Saved data entries
(* ===== verification/MmProc.v ===== *)
(** * Processes in the memory manager: [src/mm/break.c], [forkexit.c],
    [signal.c], [trace.c] and [getset.c]

    One definition per routine, with the fields of the request message as
    arguments. Pointers into [mproc] are slot numbers. Loops over the table
    are recursions over the list of slots; [cleanup] recurses with fuel (two
    levels are enough), the search for a free pid tries at most 65 pids, and
    [dump_regs] ends at the end of the kernel's table entry. *)

From S2P Require Import Prelude MemAlloc KProc MmState.

Definition NIL_PTR : Z := 0.
Definition slots : list nat := seq 0 NPROC.

Section mm.
Context {X : Type} `{!Outside X}.
Notation MM := (M (mst X)).

(** ** break.c *)
Definition SAFETY_CLICKS : Z := (384 * 4 + CLICK_SIZE - 1) / CLICK_SIZE.

(** [PAGE_SIZE] is not defined on the 68000. *)
Definition size_ok (file_type tc dc sc dvir s_vir : Z) : Z :=
  if s_vir <? u16 (dvir + dc) then ENOMEM else OK.

Definition adjust (rmp : nat) (data_clicks sp : Z) : MM Z :=
  if Nat.eqb rmp INIT then mret OK else
  p ← getp rmp;
  let mem_sp := seg_S (mp_seg p) in
  let mem_dp := seg_D (mp_seg p) in
  let base_of_stack := mem_vir mem_sp + mem_len mem_sp in
  let sp_click := u16 (Z.shiftr sp CLICK_SHIFT) in
  if base_of_stack <=? sp_click then mret ENOMEM else
  let delta := mem_vir mem_sp - sp_click in
  let lower := if 0 <? delta then sp_click else mem_vir mem_sp in
  let gap_base := u16 (mem_vir mem_dp + data_clicks + SAFETY_CLICKS) in
  if lower <? gap_base then mret ENOMEM else
  let old_clicks := mem_len mem_dp in
  let data_changed := negb (data_clicks =? mem_len mem_dp) in
  when data_changed
    (updp rmp (fun p => p <| mp_seg ::= fun m => m <| seg_D ::= fun d => d <| mem_len := data_clicks |> |> |>));;
  let stack_changed := 0 <? delta in
  when stack_changed
    (updp rmp (fun p => p <| mp_seg ::= fun m => m <| seg_S ::= fun x =>
       mk_map (u16 (mem_vir x - delta)) (u16 (mem_phys x - delta)) (u16 (mem_len x + delta)) |> |>));;
  p ← getp rmp;
  let m := mp_seg p in
  let ft := Z.land (mp_flags p) SEPARATE in
  let r := size_ok ft (mem_len (seg_T m)) (mem_len (seg_D m)) (mem_len (seg_S m))
             (mem_vir (seg_D m)) (mem_vir (seg_S m)) in
  if r =? OK then
    when (data_changed || stack_changed) (tell (SysNewmap rmp m));;
    mret OK
  else
    when data_changed
      (updp rmp (fun p => p <| mp_seg ::= fun m => m <| seg_D ::= fun d => d <| mem_len := old_clicks |> |> |>));;
    when stack_changed
      (updp rmp (fun p => p <| mp_seg ::= fun m => m <| seg_S ::= fun x =>
         mk_map (u16 (mem_vir x + delta)) (u16 (mem_phys x + delta)) (u16 (mem_len x - delta)) |> |>));;
    mret ENOMEM.

Definition do_brk (addr : Z) : MM Z :=
  rmp ← gets mp;
  p ← getp rmp;
  let v := addr in
  let new_clicks := u16 (Z.shiftr (s32 (v + CLICK_SIZE - 1)) CLICK_SHIFT) in
  if new_clicks <? mem_vir (seg_D (mp_seg p)) then
    modify (fun s => s <| res_ptr := -1 |>);;
    mret ENOMEM
  else
    let new_clicks := u16 (new_clicks - mem_vir (seg_D (mp_seg p))) in
    w ← gets who;
    a ← ask (SysGetsp (Z.to_nat w));
    r ← adjust rmp new_clicks (a !!! 0%nat);
    modify (fun s => s <| res_ptr := if r =? OK then addr else -1 |>);;
    mret r.

(** ** forkexit.c *)

(** The search for a free pid: [taken] is the inner loop. *)
Definition taken (pid : Z) (t : list mproc) : bool :=
  existsb (fun p => (mp_pid p =? pid) || (mp_procgrp p =? pid)) t.

Fixpoint find_pid (fuel : nat) (rmc : nat) : MM unit :=
  match fuel with
  | O => nofuel
  | S fuel' =>
      modify (fun s => s <| next_pid ::= fun n => if n <? 30000 then n + 1 else INIT_PID + 1 |>);;
      n ← gets next_pid;
      t ← gets (fun s => taken n (mtab s));
      updp rmc (fun p => p <| mp_pid := n |>);;
      if t : bool then find_pid fuel' rmc else mret tt
  end.

(** The first slot that is not in use; [NPROC] when there is none. *)
Fixpoint free_slot (t : list mproc) : nat :=
  match t with
  | [] => 0
  | p :: t' => if tst (mp_flags p) IN_USE then S (free_slot t') else 0
  end.

Definition do_fork : MM Z :=
  rmp ← gets mp;
  w ← gets who;
  n ← gets procs_in_use;
  if n =? NR_PROCS then mret EAGAIN else
  p ← getp rmp;
  if (NR_PROCS - LAST_FEW <=? n) && negb (mp_effuid p =? 0) then mret EAGAIN else
  let m := mp_seg p in
  let prog_clicks := mem_len (seg_S m) in
  let prog_clicks := u16 (prog_clicks + (mem_vir (seg_S m) - mem_vir (seg_D m))) in
  let prog_clicks := u16 (prog_clicks + mem_len (seg_T m)) in
  child_base ← in_mem (Impl.alloc_mem prog_clicks);
  if child_base =? NO_MEM then mret EAGAIN else
  rmc ← gets (fun s => free_slot (mtab s));
  let child_nr := rmc in
  modify (fun s => s <| procs_in_use ::= fun n => n + 1 |>);;
  p ← getp rmp;
  updp rmc (fun _ => p);;
  updp rmc (fun c => c <| mp_parent := Z.to_nat w |>);;
  clrf rmc TRACED;;
  updp rmc (fun c => c <| mp_seg ::= fun x => x <| seg_T ::= fun y => y <| mem_phys := child_base |> |> |>);;
  updp rmc (fun c => c <| mp_seg ::= fun x => x <| seg_D ::= fun y => y <| mem_phys := u16 (child_base + mem_len (seg_T x)) |> |> |>);;
  pp ← getp rmp;
  updp rmc (fun c => c <| mp_seg ::= fun x => x <| seg_S ::= fun y =>
    y <| mem_phys := u16 (mem_phys (seg_D x) + (mem_phys (seg_S (mp_seg pp)) - mem_phys (seg_D (mp_seg pp)))) |> |> |>);;
  updp rmc (fun c => c <| mp_exitstatus := 0 |> <| mp_sigstatus := 0 |>);;
  find_pid 100 rmc;;
  when (w =? INIT_PROC_NR) (updp rmc (fun c => c <| mp_procgrp := mp_pid c |>));;
  c ← getp rmc;
  tell (SysFork (Z.to_nat w) child_nr (mp_pid c) child_base);;
  tell (TellFs FORK w (Z.of_nat child_nr) (mp_pid c));;
  reply child_nr 0 0 NIL_PTR;;
  gets next_pid.

(** [cleanup]; the loop over the table disinherits the children of [child]. *)
Definition wait_status (p : mproc) : Z :=
  s16 (Z.lor (Z.land (mp_sigstatus p) 255) (Z.shiftl (mp_exitstatus p) 8)).

Fixpoint disinherit (rec : nat -> MM unit) (child_nr : nat) (l : list nat) (init_waiting : bool) : MM unit :=
  match l with
  | [] => mret tt
  | rp :: l' =>
      p ← getp rp;
      if decide (mp_parent p = child_nr) then
        updp rp (fun p => p <| mp_parent := INIT |>);;
        h ← flag rp HANGING;
        if init_waiting && h then
          rec rp;;
          disinherit rec child_nr l' false
        else disinherit rec child_nr l' init_waiting
      else disinherit rec child_nr l' init_waiting
  end.

Fixpoint cleanup (fuel : nat) (child : nat) : MM unit :=
  match fuel with
  | O => nofuel
  | S fuel' =>
      c ← getp child;
      let parent := mp_parent c in
      reply parent (mp_pid c) (wait_status c) NIL_PTR;;
      clrf child TRACED;;
      clrf child HANGING;;
      clrf child PAUSED;;
      clrf parent WAITING;;
      clrf child IN_USE;;
      modify (fun s => s <| procs_in_use ::= fun n => n - 1 |>);;
      init_waiting ← flag INIT WAITING;
      disinherit (cleanup fuel') child slots init_waiting
  end.
Definition do_cleanup : nat -> MM unit := cleanup 3.

(** [set_alarm] (signal.c): [HZ * sec] is computed in unsigned [int]. *)
Definition HZ : Z := 60.
Definition set_alarm (proc_nr : nat) (sec : Z) : MM Z :=
  (if nz sec then setf proc_nr ALARM_ON else clrf proc_nr ALARM_ON);;
  a ← ask (SetAlarm proc_nr (u16 (HZ * sec)));
  if a !!! 0%nat =? OK then mret (s16 (a !!! 1%nat)) else panic "alarm er".

Definition mm_exit (rmp : nat) (exit_status : Z) : MM unit :=
  updp rmp (fun p => p <| mp_exitstatus := s8 exit_status |>);;
  p ← getp rmp;
  w ← flag (mp_parent p) WAITING;
  (if w : bool then do_cleanup rmp else setf rmp HANGING);;
  a ← flag rmp ALARM_ON;
  when a (set_alarm rmp 0;; mret tt);;
  p ← getp rmp;
  bs ← ask (SysXit (mp_parent p) rmp);
  in_mem (Impl.free_mem (u16 (bs !!! 0%nat)) (u16 (bs !!! 1%nat)));;
  tell (TellFs EXIT (Z.of_nat rmp) 0 0).

Definition do_mm_exit (status : Z) : MM Z :=
  rmp ← gets mp;
  mm_exit rmp status;;
  modify (fun s => s <| dont_reply := true |>);;
  mret OK.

*Directions*: Pick out every line above that holds the word "lower" and copy it.

*Answer space*:
  let lower := if 0 <? delta then sp_click else mem_vir mem_sp in
  if lower <? gap_base then mret ENOMEM else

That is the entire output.